**Problem details:** Print this span of the material below exactly: the line with "#[export] Instance Array_Streaming", the line with "#[export] Instance CompactArray_Streaming", and every line between them, but nothing else.

**Extracted data:**
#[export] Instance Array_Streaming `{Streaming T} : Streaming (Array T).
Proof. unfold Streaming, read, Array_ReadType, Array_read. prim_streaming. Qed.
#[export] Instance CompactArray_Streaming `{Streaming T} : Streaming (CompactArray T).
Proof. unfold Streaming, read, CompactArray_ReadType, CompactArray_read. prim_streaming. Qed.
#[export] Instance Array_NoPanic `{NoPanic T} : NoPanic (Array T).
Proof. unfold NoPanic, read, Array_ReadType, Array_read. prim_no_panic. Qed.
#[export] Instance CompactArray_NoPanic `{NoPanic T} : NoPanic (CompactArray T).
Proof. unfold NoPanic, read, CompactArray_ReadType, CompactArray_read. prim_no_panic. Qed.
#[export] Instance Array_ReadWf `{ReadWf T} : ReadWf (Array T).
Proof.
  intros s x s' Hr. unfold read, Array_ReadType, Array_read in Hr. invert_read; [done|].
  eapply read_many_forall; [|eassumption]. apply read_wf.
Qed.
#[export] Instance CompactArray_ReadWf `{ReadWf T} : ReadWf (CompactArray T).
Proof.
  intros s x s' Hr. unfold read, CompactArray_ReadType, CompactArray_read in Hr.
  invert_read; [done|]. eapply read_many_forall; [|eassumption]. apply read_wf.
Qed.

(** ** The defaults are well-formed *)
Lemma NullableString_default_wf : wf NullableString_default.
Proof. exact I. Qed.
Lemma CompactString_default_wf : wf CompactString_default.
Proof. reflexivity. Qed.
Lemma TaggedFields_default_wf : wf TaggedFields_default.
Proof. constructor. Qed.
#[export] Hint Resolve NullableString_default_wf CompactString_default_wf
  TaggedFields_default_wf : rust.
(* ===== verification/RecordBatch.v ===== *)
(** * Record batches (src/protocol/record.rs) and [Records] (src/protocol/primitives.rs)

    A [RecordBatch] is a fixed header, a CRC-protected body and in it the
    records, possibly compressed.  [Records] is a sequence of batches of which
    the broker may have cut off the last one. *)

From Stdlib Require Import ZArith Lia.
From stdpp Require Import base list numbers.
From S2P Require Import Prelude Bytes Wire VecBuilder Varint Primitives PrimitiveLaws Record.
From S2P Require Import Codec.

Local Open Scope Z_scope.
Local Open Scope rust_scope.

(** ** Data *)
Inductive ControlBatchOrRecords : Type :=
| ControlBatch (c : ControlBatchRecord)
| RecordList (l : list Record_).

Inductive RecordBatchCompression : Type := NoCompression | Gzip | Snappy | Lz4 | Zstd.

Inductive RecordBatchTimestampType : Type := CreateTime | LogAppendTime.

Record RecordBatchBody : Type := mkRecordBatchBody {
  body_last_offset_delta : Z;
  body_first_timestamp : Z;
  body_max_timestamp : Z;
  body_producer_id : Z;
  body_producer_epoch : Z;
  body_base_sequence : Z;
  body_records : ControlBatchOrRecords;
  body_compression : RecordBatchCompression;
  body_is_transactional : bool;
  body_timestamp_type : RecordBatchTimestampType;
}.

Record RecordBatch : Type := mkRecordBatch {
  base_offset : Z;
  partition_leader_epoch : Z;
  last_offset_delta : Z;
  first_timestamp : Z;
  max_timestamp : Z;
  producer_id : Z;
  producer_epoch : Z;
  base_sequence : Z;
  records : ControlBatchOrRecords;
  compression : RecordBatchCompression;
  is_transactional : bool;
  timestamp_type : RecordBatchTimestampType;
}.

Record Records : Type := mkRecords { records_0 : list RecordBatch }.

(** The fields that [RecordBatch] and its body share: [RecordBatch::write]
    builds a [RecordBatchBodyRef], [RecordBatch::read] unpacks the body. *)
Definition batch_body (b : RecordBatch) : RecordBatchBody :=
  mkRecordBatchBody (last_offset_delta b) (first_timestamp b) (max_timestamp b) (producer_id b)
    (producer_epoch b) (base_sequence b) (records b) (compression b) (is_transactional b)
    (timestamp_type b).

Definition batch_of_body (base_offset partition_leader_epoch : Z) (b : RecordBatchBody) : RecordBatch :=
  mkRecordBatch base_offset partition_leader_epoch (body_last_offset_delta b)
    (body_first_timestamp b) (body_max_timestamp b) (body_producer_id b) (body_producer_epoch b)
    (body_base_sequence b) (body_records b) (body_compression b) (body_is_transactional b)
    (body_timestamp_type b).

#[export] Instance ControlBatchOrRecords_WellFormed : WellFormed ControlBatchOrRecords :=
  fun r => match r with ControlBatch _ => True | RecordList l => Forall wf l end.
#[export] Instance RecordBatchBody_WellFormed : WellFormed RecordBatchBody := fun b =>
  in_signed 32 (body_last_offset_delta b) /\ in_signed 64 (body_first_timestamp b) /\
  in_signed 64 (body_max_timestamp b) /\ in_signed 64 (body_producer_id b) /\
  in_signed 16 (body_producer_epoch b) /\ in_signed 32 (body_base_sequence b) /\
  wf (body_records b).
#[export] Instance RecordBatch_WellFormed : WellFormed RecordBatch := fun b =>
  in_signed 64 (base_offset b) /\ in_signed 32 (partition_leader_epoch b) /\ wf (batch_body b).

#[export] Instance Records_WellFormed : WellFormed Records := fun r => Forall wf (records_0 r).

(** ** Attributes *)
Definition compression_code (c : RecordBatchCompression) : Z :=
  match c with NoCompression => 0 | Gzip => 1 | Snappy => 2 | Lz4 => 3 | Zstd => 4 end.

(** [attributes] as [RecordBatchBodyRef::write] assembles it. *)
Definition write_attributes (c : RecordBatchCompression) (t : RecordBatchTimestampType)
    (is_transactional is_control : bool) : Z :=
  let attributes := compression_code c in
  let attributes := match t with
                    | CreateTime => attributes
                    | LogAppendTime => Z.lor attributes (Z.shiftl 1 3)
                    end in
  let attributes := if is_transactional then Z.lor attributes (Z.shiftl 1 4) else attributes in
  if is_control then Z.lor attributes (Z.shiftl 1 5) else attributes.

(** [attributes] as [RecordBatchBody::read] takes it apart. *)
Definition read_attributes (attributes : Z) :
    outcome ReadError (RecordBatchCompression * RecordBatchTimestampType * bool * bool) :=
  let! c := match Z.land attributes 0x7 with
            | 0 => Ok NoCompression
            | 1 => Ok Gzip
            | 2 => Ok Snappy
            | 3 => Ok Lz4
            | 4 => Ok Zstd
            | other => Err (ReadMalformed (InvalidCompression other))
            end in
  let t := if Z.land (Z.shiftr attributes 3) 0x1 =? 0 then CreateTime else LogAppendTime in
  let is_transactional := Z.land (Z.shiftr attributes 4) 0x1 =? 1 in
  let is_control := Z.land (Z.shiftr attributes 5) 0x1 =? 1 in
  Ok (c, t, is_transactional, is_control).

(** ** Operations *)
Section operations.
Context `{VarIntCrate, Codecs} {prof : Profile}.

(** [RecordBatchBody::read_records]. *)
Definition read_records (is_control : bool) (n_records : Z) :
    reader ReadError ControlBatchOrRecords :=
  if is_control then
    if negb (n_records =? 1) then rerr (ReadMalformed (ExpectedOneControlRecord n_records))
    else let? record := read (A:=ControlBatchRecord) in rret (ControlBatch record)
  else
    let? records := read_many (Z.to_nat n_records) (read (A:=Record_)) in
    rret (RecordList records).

---

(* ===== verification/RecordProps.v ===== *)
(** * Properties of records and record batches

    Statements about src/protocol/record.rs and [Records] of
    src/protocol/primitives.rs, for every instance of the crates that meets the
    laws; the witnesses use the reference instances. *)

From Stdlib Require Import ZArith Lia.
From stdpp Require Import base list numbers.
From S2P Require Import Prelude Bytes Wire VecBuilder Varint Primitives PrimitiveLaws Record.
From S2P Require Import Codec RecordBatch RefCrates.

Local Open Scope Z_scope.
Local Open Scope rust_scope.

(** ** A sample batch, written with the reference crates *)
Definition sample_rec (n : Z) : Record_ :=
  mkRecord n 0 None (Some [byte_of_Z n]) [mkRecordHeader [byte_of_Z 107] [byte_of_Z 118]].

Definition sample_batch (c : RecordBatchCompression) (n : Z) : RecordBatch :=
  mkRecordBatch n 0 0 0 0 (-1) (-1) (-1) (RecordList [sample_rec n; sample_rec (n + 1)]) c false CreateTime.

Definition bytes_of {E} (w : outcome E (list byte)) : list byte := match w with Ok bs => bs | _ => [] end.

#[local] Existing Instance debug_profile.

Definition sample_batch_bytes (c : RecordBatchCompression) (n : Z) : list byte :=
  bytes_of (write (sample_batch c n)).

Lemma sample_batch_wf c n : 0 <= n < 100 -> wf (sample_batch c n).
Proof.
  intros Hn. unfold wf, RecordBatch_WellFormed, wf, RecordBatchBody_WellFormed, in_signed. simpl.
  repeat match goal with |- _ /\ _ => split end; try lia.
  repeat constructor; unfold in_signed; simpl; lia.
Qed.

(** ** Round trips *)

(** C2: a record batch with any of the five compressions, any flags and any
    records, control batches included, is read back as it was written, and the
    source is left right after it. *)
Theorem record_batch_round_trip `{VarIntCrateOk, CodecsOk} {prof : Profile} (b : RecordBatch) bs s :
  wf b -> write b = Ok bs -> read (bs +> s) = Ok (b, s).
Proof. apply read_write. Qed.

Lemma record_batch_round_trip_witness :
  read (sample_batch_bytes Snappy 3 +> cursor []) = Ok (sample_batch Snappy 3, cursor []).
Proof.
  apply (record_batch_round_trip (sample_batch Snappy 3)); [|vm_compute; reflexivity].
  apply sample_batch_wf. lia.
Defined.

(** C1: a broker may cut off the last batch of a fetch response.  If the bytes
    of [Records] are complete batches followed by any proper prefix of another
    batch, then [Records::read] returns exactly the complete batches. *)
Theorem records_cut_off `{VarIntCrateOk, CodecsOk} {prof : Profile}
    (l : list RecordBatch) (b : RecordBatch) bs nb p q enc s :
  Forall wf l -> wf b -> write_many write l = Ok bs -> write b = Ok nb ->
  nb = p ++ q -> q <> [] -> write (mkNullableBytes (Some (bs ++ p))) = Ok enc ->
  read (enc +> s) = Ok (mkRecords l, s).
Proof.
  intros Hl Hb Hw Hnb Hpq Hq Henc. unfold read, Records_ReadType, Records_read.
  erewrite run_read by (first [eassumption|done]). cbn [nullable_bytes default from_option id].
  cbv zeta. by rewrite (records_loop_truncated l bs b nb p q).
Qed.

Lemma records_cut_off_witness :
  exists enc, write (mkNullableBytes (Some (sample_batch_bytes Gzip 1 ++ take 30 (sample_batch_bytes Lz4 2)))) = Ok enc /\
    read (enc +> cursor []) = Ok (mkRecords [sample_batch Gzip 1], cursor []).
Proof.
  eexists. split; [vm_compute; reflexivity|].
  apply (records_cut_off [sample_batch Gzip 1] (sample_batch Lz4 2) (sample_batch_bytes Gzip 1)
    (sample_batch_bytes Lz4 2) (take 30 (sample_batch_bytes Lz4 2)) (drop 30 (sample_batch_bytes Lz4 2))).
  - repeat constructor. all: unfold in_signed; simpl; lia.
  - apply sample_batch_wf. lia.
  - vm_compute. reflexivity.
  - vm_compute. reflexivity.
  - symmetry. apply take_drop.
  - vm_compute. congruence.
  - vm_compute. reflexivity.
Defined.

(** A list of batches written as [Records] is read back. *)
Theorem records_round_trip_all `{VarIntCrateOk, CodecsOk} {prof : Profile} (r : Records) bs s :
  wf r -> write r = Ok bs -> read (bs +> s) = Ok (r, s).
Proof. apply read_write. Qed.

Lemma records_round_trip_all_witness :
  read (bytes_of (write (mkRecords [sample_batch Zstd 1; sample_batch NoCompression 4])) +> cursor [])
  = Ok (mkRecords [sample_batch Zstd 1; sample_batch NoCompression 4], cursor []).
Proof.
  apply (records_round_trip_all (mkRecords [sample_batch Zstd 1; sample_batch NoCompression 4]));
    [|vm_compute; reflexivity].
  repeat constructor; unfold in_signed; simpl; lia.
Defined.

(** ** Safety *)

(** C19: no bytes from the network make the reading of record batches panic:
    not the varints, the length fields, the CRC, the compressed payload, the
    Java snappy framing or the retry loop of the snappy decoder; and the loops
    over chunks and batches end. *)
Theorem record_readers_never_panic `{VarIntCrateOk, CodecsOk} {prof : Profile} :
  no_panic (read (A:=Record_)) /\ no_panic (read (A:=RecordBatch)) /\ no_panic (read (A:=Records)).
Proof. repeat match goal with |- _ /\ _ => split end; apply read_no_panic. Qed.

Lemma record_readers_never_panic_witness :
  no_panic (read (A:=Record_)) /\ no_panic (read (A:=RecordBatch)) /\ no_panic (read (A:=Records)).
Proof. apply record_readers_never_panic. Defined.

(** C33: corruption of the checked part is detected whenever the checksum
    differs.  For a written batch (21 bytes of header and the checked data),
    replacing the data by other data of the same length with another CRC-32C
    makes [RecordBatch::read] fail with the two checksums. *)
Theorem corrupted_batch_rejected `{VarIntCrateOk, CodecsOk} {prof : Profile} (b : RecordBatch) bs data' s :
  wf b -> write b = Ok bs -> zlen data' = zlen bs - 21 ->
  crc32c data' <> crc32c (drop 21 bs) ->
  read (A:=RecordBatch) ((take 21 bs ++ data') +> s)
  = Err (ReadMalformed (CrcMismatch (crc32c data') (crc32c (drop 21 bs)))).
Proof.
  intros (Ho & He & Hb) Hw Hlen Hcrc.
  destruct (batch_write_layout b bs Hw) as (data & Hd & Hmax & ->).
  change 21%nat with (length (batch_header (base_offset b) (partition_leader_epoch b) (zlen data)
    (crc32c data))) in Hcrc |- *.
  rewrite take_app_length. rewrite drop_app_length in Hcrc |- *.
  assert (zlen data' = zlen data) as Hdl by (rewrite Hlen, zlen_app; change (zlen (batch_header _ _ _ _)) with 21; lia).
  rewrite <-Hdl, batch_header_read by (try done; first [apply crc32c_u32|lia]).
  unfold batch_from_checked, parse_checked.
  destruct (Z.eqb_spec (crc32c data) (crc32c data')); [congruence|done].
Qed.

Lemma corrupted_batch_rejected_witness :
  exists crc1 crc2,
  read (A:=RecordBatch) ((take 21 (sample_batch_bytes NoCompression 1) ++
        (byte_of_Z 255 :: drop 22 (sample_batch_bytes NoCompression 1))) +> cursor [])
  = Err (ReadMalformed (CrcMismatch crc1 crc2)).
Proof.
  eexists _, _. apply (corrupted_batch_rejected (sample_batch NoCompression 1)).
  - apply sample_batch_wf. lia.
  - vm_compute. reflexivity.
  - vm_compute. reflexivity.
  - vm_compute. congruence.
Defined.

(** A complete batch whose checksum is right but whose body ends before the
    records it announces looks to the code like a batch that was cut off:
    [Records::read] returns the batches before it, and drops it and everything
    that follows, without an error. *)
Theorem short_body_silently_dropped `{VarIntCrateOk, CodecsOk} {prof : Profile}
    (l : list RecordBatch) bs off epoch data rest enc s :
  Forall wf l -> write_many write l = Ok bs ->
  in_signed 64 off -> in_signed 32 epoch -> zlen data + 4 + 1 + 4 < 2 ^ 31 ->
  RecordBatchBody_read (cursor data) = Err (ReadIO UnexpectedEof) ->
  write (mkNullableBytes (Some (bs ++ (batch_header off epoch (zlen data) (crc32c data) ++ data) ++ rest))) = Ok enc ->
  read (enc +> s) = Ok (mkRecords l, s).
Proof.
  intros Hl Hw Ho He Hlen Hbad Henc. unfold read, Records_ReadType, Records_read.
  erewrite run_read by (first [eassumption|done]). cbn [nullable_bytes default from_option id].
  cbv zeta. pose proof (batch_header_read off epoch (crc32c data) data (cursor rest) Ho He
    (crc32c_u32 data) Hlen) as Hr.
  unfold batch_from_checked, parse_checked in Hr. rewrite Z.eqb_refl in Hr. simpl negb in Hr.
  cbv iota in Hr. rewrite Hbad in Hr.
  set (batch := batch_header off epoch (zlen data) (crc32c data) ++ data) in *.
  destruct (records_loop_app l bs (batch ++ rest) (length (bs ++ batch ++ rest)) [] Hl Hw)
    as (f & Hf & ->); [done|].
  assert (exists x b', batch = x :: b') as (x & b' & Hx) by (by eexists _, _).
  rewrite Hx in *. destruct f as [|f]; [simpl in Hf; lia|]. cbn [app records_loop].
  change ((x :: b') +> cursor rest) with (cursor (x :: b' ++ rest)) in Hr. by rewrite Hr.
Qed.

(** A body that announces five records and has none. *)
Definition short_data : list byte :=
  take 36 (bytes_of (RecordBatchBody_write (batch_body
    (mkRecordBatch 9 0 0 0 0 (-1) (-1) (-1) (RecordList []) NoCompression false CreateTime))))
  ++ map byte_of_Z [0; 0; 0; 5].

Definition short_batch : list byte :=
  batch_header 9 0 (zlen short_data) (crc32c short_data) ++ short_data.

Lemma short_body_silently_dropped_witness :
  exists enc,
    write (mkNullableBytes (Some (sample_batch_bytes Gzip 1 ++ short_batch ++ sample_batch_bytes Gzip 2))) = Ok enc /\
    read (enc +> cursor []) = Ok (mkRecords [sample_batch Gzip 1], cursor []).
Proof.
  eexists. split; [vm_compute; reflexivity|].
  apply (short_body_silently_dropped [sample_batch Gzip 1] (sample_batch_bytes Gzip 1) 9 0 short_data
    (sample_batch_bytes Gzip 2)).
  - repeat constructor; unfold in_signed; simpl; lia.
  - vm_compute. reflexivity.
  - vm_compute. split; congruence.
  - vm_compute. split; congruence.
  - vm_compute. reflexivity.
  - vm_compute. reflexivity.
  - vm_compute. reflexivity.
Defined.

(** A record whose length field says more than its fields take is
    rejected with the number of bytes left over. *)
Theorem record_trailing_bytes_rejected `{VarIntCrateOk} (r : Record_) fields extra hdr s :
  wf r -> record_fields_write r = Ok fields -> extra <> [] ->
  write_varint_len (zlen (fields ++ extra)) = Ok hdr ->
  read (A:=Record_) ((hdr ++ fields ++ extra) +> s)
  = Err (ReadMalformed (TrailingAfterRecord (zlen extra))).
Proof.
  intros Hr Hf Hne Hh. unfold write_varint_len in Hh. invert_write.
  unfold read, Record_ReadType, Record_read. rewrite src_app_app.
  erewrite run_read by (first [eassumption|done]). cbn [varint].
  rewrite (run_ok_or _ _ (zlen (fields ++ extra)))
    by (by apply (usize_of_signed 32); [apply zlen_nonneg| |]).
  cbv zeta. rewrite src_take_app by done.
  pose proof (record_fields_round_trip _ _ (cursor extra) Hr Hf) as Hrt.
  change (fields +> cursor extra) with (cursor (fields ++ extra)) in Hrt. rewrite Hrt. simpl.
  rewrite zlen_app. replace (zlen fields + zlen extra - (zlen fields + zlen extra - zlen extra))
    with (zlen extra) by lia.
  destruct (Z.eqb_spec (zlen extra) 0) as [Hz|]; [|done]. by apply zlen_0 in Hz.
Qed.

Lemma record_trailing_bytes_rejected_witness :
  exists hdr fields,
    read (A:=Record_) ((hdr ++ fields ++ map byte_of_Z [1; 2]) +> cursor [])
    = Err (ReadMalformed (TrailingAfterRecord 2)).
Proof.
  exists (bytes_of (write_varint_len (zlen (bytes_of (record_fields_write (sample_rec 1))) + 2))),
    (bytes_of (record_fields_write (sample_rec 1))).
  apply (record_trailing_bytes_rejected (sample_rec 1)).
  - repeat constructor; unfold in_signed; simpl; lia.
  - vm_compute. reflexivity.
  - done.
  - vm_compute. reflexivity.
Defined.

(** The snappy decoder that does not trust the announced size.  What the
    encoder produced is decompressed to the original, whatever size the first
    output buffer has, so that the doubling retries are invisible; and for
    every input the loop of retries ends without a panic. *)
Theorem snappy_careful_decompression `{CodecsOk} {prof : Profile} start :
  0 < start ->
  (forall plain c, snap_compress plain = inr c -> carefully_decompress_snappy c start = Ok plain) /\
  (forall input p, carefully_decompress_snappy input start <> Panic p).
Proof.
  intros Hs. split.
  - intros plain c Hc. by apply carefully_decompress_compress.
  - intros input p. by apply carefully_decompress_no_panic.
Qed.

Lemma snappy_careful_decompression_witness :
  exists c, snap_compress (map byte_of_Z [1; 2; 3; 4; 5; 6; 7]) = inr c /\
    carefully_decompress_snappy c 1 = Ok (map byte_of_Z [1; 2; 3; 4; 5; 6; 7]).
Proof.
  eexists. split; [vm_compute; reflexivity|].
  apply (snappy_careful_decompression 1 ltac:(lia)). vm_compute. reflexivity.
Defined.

**Exercise answer:**
#[export] Instance Array_Streaming `{Streaming T} : Streaming (Array T).
Proof. unfold Streaming, read, Array_ReadType, Array_read. prim_streaming. Qed.
#[export] Instance CompactArray_Streaming `{Streaming T} : Streaming (CompactArray T).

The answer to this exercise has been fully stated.